I.
In 1956, W.H. Auden returned to an Oxford University from which he had graduated almost thirty years earlier. He was now the University’s Professor of Poetry, and in his Inaugural Lecture he spoke of an old concern of his-one that h had addressed in very different terms in 1939. In that distant age, in his famous elegy on Yeats, he had asserted that
Mad Ireland hurt you into poetry.
Now Ireland has her madness and her weather still.
For poetry makes nothing happen: it survives
In the valley of its making where executives
Would never want to tamper.
Is it good or bad that “poetry makes nothing happen”? Though it may be regrettable that Yeats’ poetry could not change Ireland, Auden’s sneer at “executives” suggests that poetry’s disconnection from things that happen can be a mark of distinction, a badge of honor. But by the time he got back to Oxford Auden had stopped sneering and had become rather mournful about the uselessness of poetry—though that mournfulness could often be masked by humor. At the beginning of his Inaugural Lecture he said,
"I should be feeling less uneasy at this moment than I do, if the duties of the Professor of Poetry were to produce, as occasion should demand, an epithalamium for the nuptials of a Reader in Romance Languages, an elegy on a deceased Canon of Christ Church, a May-day Masque for Somerville [College], or an election ballad for his successor."
Most of Auden’s listeners no doubt thought he was joking, but he wasn’t. By this point in his career Auden had so thoroughly repudiated the splendid isolation of poetry advocated by Romantic and modern writers alike that he had developed a genuine longing for a conception of the writer as a public servant or as an artisan: the fabricator of objects not only for pleasure but also for use.
I should note that Auden’s argument with the Romantic tradition is not the same as that of his modernist predecessors like T. S. Eliot and James Joyce. Whereas those writers chastised Romanticism for its relentless celebration of the self, its “cult of personality,” Auden frowns upon both Romantic and modern poetics for their acceptance of the autonomy of the literary imagination: for him such autonomy may more accurately be described as an enervating and ultimately deadly detachment. In the 1930s another writer, the Polish poet Oscar Milosz (older cousin of the Nobel Prize winner Czeslaw Milosz), described this isolating and aestheticizing tendency as an “unfortunate deviation” in the long history of poetry, which has “produced a schism and a misunderstanding between the poet and the great human family which has continued to the present.”
Once such a diagnosis has been made, the next question is, how may this “schism” be healed, the family restored to wholeness? What can bring the prodigal poets back into the fold? Such a task is not, we must recognize, only a matter of encouraging writers to renew their ties with their society; it also involves getting readers to unlearn the lessons of literary autonomy which they have learned better perhaps than the writers themselves. Oscar Milosz argues that such a restoration can occur only through the arrival on the scene of a great author, “a modern Homer, Shakespeare, or Dante” who will renounce “his paltry ego” and reestablish a viable connection with the people. But even a possibility as remote as that is beyond Auden’s imagination:
"The so-called fine arts have lost the social utility they once had. Since the invention of printing and the spread of literacy, verse no longer has a utility value as a mnemonic, a device by which knowledge and culture were handed on from one generation to the next, and, since the invention of the camera, the draughtsman and the painter are no longer needed to provide visual documentation; they have, consequently, become “pure” arts, that is, gratuitous activities. . . . In the purely gratuitous arts . . . our century has no need, I believe, to be ashamed of its achievements, and in its production of purely utile and functional articles . . . it surpasses every previous age. But whenever it attempts to combine the gratuitous and the utile, to fabricate something which shall be both functional and beautiful, it fails utterly."
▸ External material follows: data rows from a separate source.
(** X18: once a report that is not empty is explained, by either
    component, the modal is open, [aiLoading] is back to [false] and the
    explanation shown is never empty: it is the text the bridge returned,
    or "Failed to generate explanation." when the bridge returned [null]
    or an empty text. *)
Theorem handleAiExplain_shows_text :
  forall (fn : Callable) (net : Legacy.Network) (st : AppState),
    findings (form st) <> [] \/ impression (form st) <> [] ->
    let a := fst (handleAiExplain fn st) in
    let b := fst (Legacy.handleAiExplain net st) in
    (explainModalOpen a = true /\ aiLoading a = NotLoading
     /\ aiExplanation a <> []
     /\ aiExplanation a =
        explanation_of
          (fst (callAiFunction fn st explain (Some (findings (form st)))
                  (Some (impression (form st))))))
    /\ (explainModalOpen b = true /\ aiLoading b = NotLoading
        /\ aiExplanation b <> []
        /\ exists prompt,
             aiExplanation b = explanation_of (fst (Legacy.callGemini net prompt))
             /\ endsWith prompt (str "Impression: " ++ impression (form st)) = true).
Proof.
  intros fn net st Hne a b. subst a b.
  unfold handleAiExplain, Legacy.handleAiExplain.
  assert (Hg : negb (truthy (findings (form st)))
               && negb (truthy (impression (form st))) = false).
  { destruct Hne as [H|H]; apply truthy_nonempty in H; rewrite H; simpl;
      [reflexivity|apply andb_false_r]. }
  rewrite Hg. split.
  - assert (Hsame : forall s', functionsRef s' = functionsRef st ->
              callAiFunction fn s' explain (Some (findings (form st)))
                (Some (impression (form st)))
              = callAiFunction fn st explain (Some (findings (form st)))
                  (Some (impression (form st)))).
    { intros s' Hs. unfold callAiFunction. rewrite Hs. reflexivity. }
    rewrite Hsame by reflexivity.
    destruct (callAiFunction fn st explain _ _) as [r evs]. simpl.
    repeat split. apply explanation_of_nonempty.
  - match goal with
    | |- context [Legacy.callGemini net ?p] =>
        set (prompt := p); destruct (Legacy.callGemini net prompt) as [r evs] eqn:Hc
    end.
    simpl. repeat split.
    + apply explanation_of_nonempty.
    + exists prompt. rewrite Hc. split; [reflexivity|].
      subst prompt.
      rewrite !app_assoc. rewrite <- (app_assoc _ (str "Impression: ")).
      apply endsWith_app.
Qed.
Thus Auden has a diagnosis but no prescription for cure: he cannot envision any changes in our world that would restore the arts to the usefulness he believes they once had.
People who nowadays study literature, especially those doing it for a living as either students or teachers seem to be prone to the same kind of uneasiness that afflicted Auden and Milosz, and the doctrines of literary autonomy have had consequences not only for writers and readers, but also for teachers and students. The current ideological ferment in literary studies--the heated arguments about the political effects of literature and literary study, the increasing skepticism about the validity of purely aesthetic categories, and so on, has been generated by the same social and cultural forces that caused Auden’s nostalgia for a poetic World That Time Forgot.
But the arguments prompted by this admirable desire to reconnect the teaching, as well as the writing, of literature with “the great human family” have so far been fruitless for the most part, dominated by rhetorical posturing, name-calling, claiming of the moral high ground, and other tactics that contribute little to the potential resolution of the debate, or even to mutual comprehension by the antagonists. This fruitlessness, moreover, is inevitable--if for no other reason, because the vocabulary is so shallow and inflexible, and thus in need of replacement, or at least supplementation, by a language that is better able to account for what literature says to us and how we receive it. In short, we have been talking too much about politics and far too little about ethics.